EXERCISE BRIEF: Starting at the first line of the entries below, output every line exactly, up to and including the line with "Lemma insert_row_other_unique (db".

Collected data entries
╭──

Lemma collide_products r r' :
  collide products_columns r r' = true ↔ ∃ v, ean13_of r = Some v ∧ ean13_of r' = Some v.
Proof.
  unfold collide, ean13_of. simpl. unfold collide_at. rewrite orb_false_r.
  destruct (r !! 3%nat) as [[|a]|], (r' !! 3%nat) as [[|b]|];
    try (split; [done|intros (v & ? & ?); done]).
  rewrite bool_decide_eq_true. split.
  - intros ->. by exists b.
  - by intros (v & [= ->] & [= ->]).
Qed.

(** Insert-or-replace keeps the ean13 of [products] unique, and the row
    written is then the only one with its ean13. *)
Lemma upsert_products_unique rows r :
  NoDup (omap ean13_of rows) →
  NoDup (omap ean13_of (upsert products_columns rows [r]))
  ∧ r ∈ upsert products_columns rows [r]
  ∧ ∀ r' v, r' ∈ upsert products_columns rows [r] →
            ean13_of r = Some v → ean13_of r' = Some v → r' = r.
Proof.
  intros Hnd. unfold upsert. simpl.
  set (kept := filter (λ r', collide products_columns r r' = false) rows).
  assert (∀ r' v, r' ∈ kept → ean13_of r = Some v → ean13_of r' = Some v → False) as Hkept.
  { intros r' v [Hc _]%list_elem_of_filter Hr Hr'.
    assert (collide products_columns r r' = true) as Ht by (apply collide_products; eauto).
    congruence. }
  split; [|split].
  - rewrite omap_app. apply NoDup_app. split; [|split].
    + eapply sublist_NoDup; [exact Hnd|]. apply omap_sublist, sublist_filter.
    + intros v (r' & Hr' & Hv)%list_elem_of_omap Hin. simpl in Hin.
      destruct (ean13_of r) as [v'|] eqn:Hr; [|by apply elem_of_nil in Hin].
      apply list_elem_of_singleton in Hin as ->. by eapply Hkept.
    + simpl. destruct (ean13_of r); repeat constructor. by intros ?%elem_of_nil.
  - apply elem_of_app. right. apply list_elem_of_here.
  - intros r' v [Hin|Hin%list_elem_of_singleton]%elem_of_app Hr Hr'; [|done].
    by destruct (Hkept r' v).
Qed.

Lemma insert_row_products_unique (db db' : database) n r :
  ean13_unique db →
  insert_row REPLACE "products" n r db = inr db' →
  ean13_unique db'.
Proof.
  intros (t & Ht & Hcols & Hnd). unfold insert_row. rewrite Ht.
  repeat case_bool_decide; simpl; try done.
  intros [= <-]. eexists. split; [apply lookup_insert_eq|]. simpl. split; [done|].
  rewrite Hcols. by apply (upsert_products_unique (t_rows t) r).
Qed.

Lemma insert_row_other_unique (db db' : database) on_conflict tname n r :
  tname ≠ "products" →
  ean13_unique db →
  insert_row on_conflict tname n r db = inr db' →
  ean13_unique db'.
Proof.
  intros Hne (t & Ht & Hcols & Hnd). unfold insert_row.
  destruct (db !! tname) as [t'|]; [|done].
  repeat case_bool_decide; simpl; try done.
  destruct on_conflict.
  - destruct (existsb _ _); [done|]. intros [= <-].
    exists t. by rewrite lookup_insert_ne.
  - intros [= <-]. exists t. by rewrite lookup_insert_ne.
Qed.

Lemma insert_rows_unique (db : database) tname n rs :
  ean13_unique db →
  ean13_unique (insert_rows REPLACE tname n rs db).2.
Proof.
  revert db. induction rs as [|r rs IH]; intros db Hdb; simpl; [done|].
  destruct (insert_row REPLACE tname n r db) as [e|db'] eqn:Hins; [done|].
  apply IH. destruct (decide (tname = "products")) as [->|Hne].
  - by eapply insert_row_products_unique.
  - by eapply insert_row_other_unique.
Qed.

Lemma ean13_unique_commit c : ean13_unique_conn c → ean13_unique_conn (conn_commit c).
Proof. by intros [H _]. Qed.

Lemma ean13_unique_executemany tname n c rs :
  ean13_unique_conn c → ean13_unique_conn (conn_executemany REPLACE tname n rs c).2.
Proof.
  intros [Hcur Hdisk]. unfold conn_executemany.
  pose proof (insert_rows_unique (current c) tname n rs Hcur) as H.
  destruct (insert_rows REPLACE tname n rs (current c)) as [e w]. by split.
Qed.

(** *** Schema creation *)

Lemma execute_ok sql s c :
  conn_execute sql (conn s) = inr c →
  execute sql s = (Ok (), record (Execute sql) c s).
Proof. intros H. unfold execute. by rewrite H. Qed.

Lemma conn_execute_create_table name cols (d : database) :
  d !! name = None →
  cols ≠ [] →
  NoDup (fold_case ∘ col_name <$> cols) →
  conn_execute (CREATE_TABLE name cols) (Connection d None)
  = inr (Connection (<[name := Table cols [] []]> d) None).
Proof.
  intros Hd Hne Hnd. unfold conn_execute. simpl. unfold create_table. rewrite Hd.
  rewrite bool_decide_eq_false_2 by done. by rewrite bool_decide_eq_true_2.
Qed.

Lemma conn_execute_create_index iname tname col cols idx rows (d : database) :
  d !! tname = Some (Table cols idx rows) →
  has_column col cols = true →
  iname ∉ idx.*1 →
  conn_execute (CREATE_INDEX iname tname col) (Connection d None)
  = inr (Connection (<[tname := Table cols (idx ++ [(iname, col)]) rows]> d) None).
Proof.
  intros Hd Hcol Hidx. unfold conn_execute. simpl. unfold create_index. rewrite Hd. simpl.
  rewrite Hcol. by rewrite bool_decide_eq_false_2.
Qed.

Lemma commits_before_next_quiet tr :
  Forall (λ ev, transfers ev = false) tr → commits_before_next tr.
Proof.
  intros Hq pre ev post -> Ht.
  apply Forall_app in Hq as [_ Hq]. apply Forall_cons in Hq as [Hq _]. congruence.
Qed.

Lemma products_columns_NoDup : NoDup (fold_case ∘ col_name <$> products_columns).
Proof. apply (bool_decide_unpack _). by vm_compute. Qed.

Lemma ingredients_columns_NoDup : NoDup (fold_case ∘ col_name <$> ingredients_columns).
Proof. apply (bool_decide_unpack _). by vm_compute. Qed.

Lemma create_sqlite_db_run db :
  ∃ s,
    create_sqlite_db (State (connect db) []) = (Ok (), s)
    ∧ conn s = Connection (created_db db) None
    ∧ Forall ean13_unique_conn (since_creation false (reverse (history s)))
    ∧ existsb creates_products (reverse (history s)).*1 = true
    ∧ (∀ name, writes name (trace s) = [])
    ∧ (∀ name, fetches name (trace s) = [])
    ∧ commits_each_batch (trace s).
Proof.
  unfold create_sqlite_db.
  do 4 (rewrite run_bind; erewrite execute_ok by reflexivity).
  do 2 (rewrite run_bind; erewrite execute_ok by reflexivity).
  simpl conn_execute. unfold drop_table_if_exists.
  rewrite run_bind. erewrite execute_ok.
  2:{ apply conn_execute_create_table;
        [by simplify_map_eq|done|apply products_columns_NoDup]. }
  rewrite run_bind. erewrite execute_ok.
  2:{ apply conn_execute_create_table;
        [by simplify_map_eq|done|apply ingredients_columns_NoDup]. }
  rewrite run_bind. erewrite execute_ok.
  2:{ eapply conn_execute_create_index;
        [by simplify_map_eq|by vm_compute|by intros ?%elem_of_nil]. }
  rewrite run_bind. erewrite execute_ok.
  2:{ eapply conn_execute_create_index;
        [by simplify_map_eq|by vm_compute|by apply (bool_decide_unpack _); vm_compute]. }
  rewrite run_bind. erewrite execute_ok.
  2:{ eapply conn_execute_create_index;
        [by simplify_map_eq|by vm_compute|by intros ?%elem_of_nil]. }
  rewrite run_bind. erewrite execute_ok.
  2:{ eapply conn_execute_create_index;
        [by simplify_map_eq|by vm_compute|by apply (bool_decide_unpack _); vm_compute]. }
  eexists. split; [reflexivity|].
  assert (∀ (d : database) tp ti,
            ean13_unique (<["ingredients" := ti]> (<["products" :=
              Table products_columns tp []]> d))) as Hboth.
  { intros d tp ti. eexists. split; [by simplify_map_eq|]. split; [done|constructor]. }
  assert (∀ (d : database) tp,
            ean13_unique (<["products" := Table products_columns tp []]> d)) as Hone.
  { intros d tp. eexists. split; [by simplify_map_eq|]. split; [done|constructor]. }
  split; [|split; [|split; [|split; [|split]]]].
  - unfold conn_commit, current, created_db. simpl. f_equal. apply map_eq. intros k.
    destruct (decide (k = "products")) as [->|?]; [by simplify_map_eq|].
    destruct (decide (k = "ingredients")) as [->|?]; by simplify_map_eq.
  - simpl. repeat constructor; simpl;
      repeat first [rewrite insert_insert_eq | rewrite (insert_insert_ne _ "products" "ingredients") by done; rewrite insert_insert_eq];
      first [apply Hboth | apply Hone].
  - done.
  - done.
  - done.
  - split; [|done]. apply commits_before_next_quiet. simpl. repeat constructor.
Qed.

(** *** A whole run *)

Lemma since_creation_true h : since_creation true h = h.*2.
Proof. induction h as [|[ev c] h IH]; simpl; [done|by rewrite IH]. Qed.

Lemma since_creation_app b h1 h2 :
  since_creation b (h1 ++ h2)
  = since_creation b h1 ++ since_creation (b || existsb creates_products h1.*1) h2.
Proof.
  revert b. induction h1 as [|[ev c] h1 IH]; intros b; simpl.
  - by rewrite orb_false_r.
  - by rewrite IH, <- (assoc_L (++)), orb_assoc.
Qed.

Lemma ean13_unique_insert_other (d : database) name t :
  name ≠ "products" → ean13_unique d → ean13_unique (<[name := t]> d).
Proof.
  intros Hne (t' & Ht' & H). exists t'. by rewrite lookup_insert_ne.
Qed.

Lemma ean13_unique_insert_empty (d : database) idx :
  ean13_unique (<["products" := Table products_columns idx []]> d).
Proof.
  eexists. split; [apply lookup_insert_eq|]. split; [done|constructor].
Qed.

Lemma ean13_unique_created_db db : ean13_unique_conn (Connection (created_db db) None).
Proof.
  split; simpl; apply ean13_unique_insert_other, ean13_unique_insert_empty; done.
Qed.

Lemma try_block_run bp bi pg db :
  1 ≤ bp → 1 ≤ bi →
  ∃ s,
    try_block bp bi pg (State (connect db) [])
    = (Ok (len (products pg), len (ingredients pg)), s)
    ∧ conn s = Connection (exported_db pg db) None
    ∧ Forall ean13_unique_conn (since_creation false (reverse (history s)))
    ∧ writes "products" (trace s)
      = (fmap (M:=list) product_row
           <$> chunks (Z.to_nat bp) (order_by p_ean13 (products pg)))
    ∧ writes "ingredients" (trace s)
      = (fmap (M:=list) ingredient_row
           <$> chunks (Z.to_nat bi) (order_by i_title (ingredients pg)))
    ∧ fetches "products" (trace s) = writes "products" (trace s)
    ∧ fetches "ingredients" (trace s) = writes "ingredients" (trace s)
    ∧ commits_each_batch (trace s).
Proof.
  intros Hbp Hbi. unfold try_block.
  destruct (create_sqlite_db_run db) as (s1 & Hrun1 & Hc1 & Hg1 & He1 & Hw1 & Hf1 & Hp1).
  rewrite run_bind, Hrun1.
  assert (ean13_unique_conn (conn s1)) as Hcreated.
  { rewrite Hc1. apply ean13_unique_created_db. }
  rewrite run_bind. unfold export_products_with.
  edestruct (export_loop_spec p_ean13 product_row "products" 12%nat (products pg) ean13_unique_conn)
    with (batch_size := bp) (offset := 0) (exported := 0) (s := s1)
    as (s2 & new2 & -> & Hc2 & Hh2 & Hg2 & Hgood2 & Hw2 & Hf2 & Hp2);
    [done|apply ean13_unique_commit|by intros; apply ean13_unique_executemany|done|done|lia|exact Hc1
    |by unfold created_db; rewrite lookup_insert_ne by done; apply lookup_insert_eq
    |done|done|].
  rewrite run_bind. unfold export_ingredients_with.
  edestruct (export_loop_spec i_title ingredient_row "ingredients" 6%nat (ingredients pg) ean13_unique_conn)
    with (batch_size := bi) (offset := 0) (exported := 0) (s := s2)
    as (s3 & new3 & -> & Hc3 & Hh3 & Hg3 & Hgood3 & Hw3 & Hf3 & Hp3);
    [done|apply ean13_unique_commit|by intros; apply ean13_unique_executemany|done|done|lia|exact Hc2
    |by unfold created_db; rewrite lookup_insert_ne by done; apply lookup_insert_eq
    |done|done|].
  rewrite run_ret. change (Z.to_nat 0) with 0%nat in *. rewrite !drop_0 in *.
  exists s3.
  split; [by unfold len; rewrite !order_by_length|]. split; [|split; [|split; [|split; [|split; [|split]]]]].
  - rewrite Hc3. unfold exported_db, created_db. f_equal. apply map_eq. intros k.
    destruct (decide (k = "products")) as [->|?]; [by simplify_map_eq|].
    destruct (decide (k = "ingredients")) as [->|?]; by simplify_map_eq.
  - rewrite Hh3, Hh2, !reverse_app, !since_creation_app.
    rewrite fmap_app, existsb_app, He1. simpl.
    rewrite !since_creation_true. repeat (apply Forall_app; split); [done|..].
    + by apply Forall_fmap, Forall_reverse.
    + by apply Forall_fmap, Forall_reverse.
  - by rewrite Hw3, Hw2, Hw1, app_nil_r.
  - by rewrite Hw3, Hw2, Hw1.
  - by rewrite Hf3, Hf2, Hf1, Hw3, Hw2, Hw1.
  - by rewrite Hf3, Hf2, Hf1, Hw3, Hw2, Hw1.
  - auto.
Qed.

╰──

ANSWER TO THIS PROBLEM:
Lemma collide_products r r' :
  collide products_columns r r' = true ↔ ∃ v, ean13_of r = Some v ∧ ean13_of r' = Some v.
Proof.
  unfold collide, ean13_of. simpl. unfold collide_at. rewrite orb_false_r.
  destruct (r !! 3%nat) as [[|a]|], (r' !! 3%nat) as [[|b]|];
    try (split; [done|intros (v & ? & ?); done]).
  rewrite bool_decide_eq_true. split.
  - intros ->. by exists b.
  - by intros (v & [= ->] & [= ->]).
Qed.

(** Insert-or-replace keeps the ean13 of [products] unique, and the row
    written is then the only one with its ean13. *)
Lemma upsert_products_unique rows r :
  NoDup (omap ean13_of rows) →
  NoDup (omap ean13_of (upsert products_columns rows [r]))
  ∧ r ∈ upsert products_columns rows [r]
  ∧ ∀ r' v, r' ∈ upsert products_columns rows [r] →
            ean13_of r = Some v → ean13_of r' = Some v → r' = r.
Proof.
  intros Hnd. unfold upsert. simpl.
  set (kept := filter (λ r', collide products_columns r r' = false) rows).
  assert (∀ r' v, r' ∈ kept → ean13_of r = Some v → ean13_of r' = Some v → False) as Hkept.
  { intros r' v [Hc _]%list_elem_of_filter Hr Hr'.
    assert (collide products_columns r r' = true) as Ht by (apply collide_products; eauto).
    congruence. }
  split; [|split].
  - rewrite omap_app. apply NoDup_app. split; [|split].
    + eapply sublist_NoDup; [exact Hnd|]. apply omap_sublist, sublist_filter.
    + intros v (r' & Hr' & Hv)%list_elem_of_omap Hin. simpl in Hin.
      destruct (ean13_of r) as [v'|] eqn:Hr; [|by apply elem_of_nil in Hin].
      apply list_elem_of_singleton in Hin as ->. by eapply Hkept.
    + simpl. destruct (ean13_of r); repeat constructor. by intros ?%elem_of_nil.
  - apply elem_of_app. right. apply list_elem_of_here.
  - intros r' v [Hin|Hin%list_elem_of_singleton]%elem_of_app Hr Hr'; [|done].
    by destruct (Hkept r' v).
Qed.

Lemma insert_row_products_unique (db db' : database) n r :
  ean13_unique db →
  insert_row REPLACE "products" n r db = inr db' →
  ean13_unique db'.
Proof.
  intros (t & Ht & Hcols & Hnd). unfold insert_row. rewrite Ht.
  repeat case_bool_decide; simpl; try done.
  intros [= <-]. eexists. split; [apply lookup_insert_eq|]. simpl. split; [done|].
  rewrite Hcols. by apply (upsert_products_unique (t_rows t) r).
Qed.

Lemma insert_row_other_unique (db db' : database) on_conflict tname n r :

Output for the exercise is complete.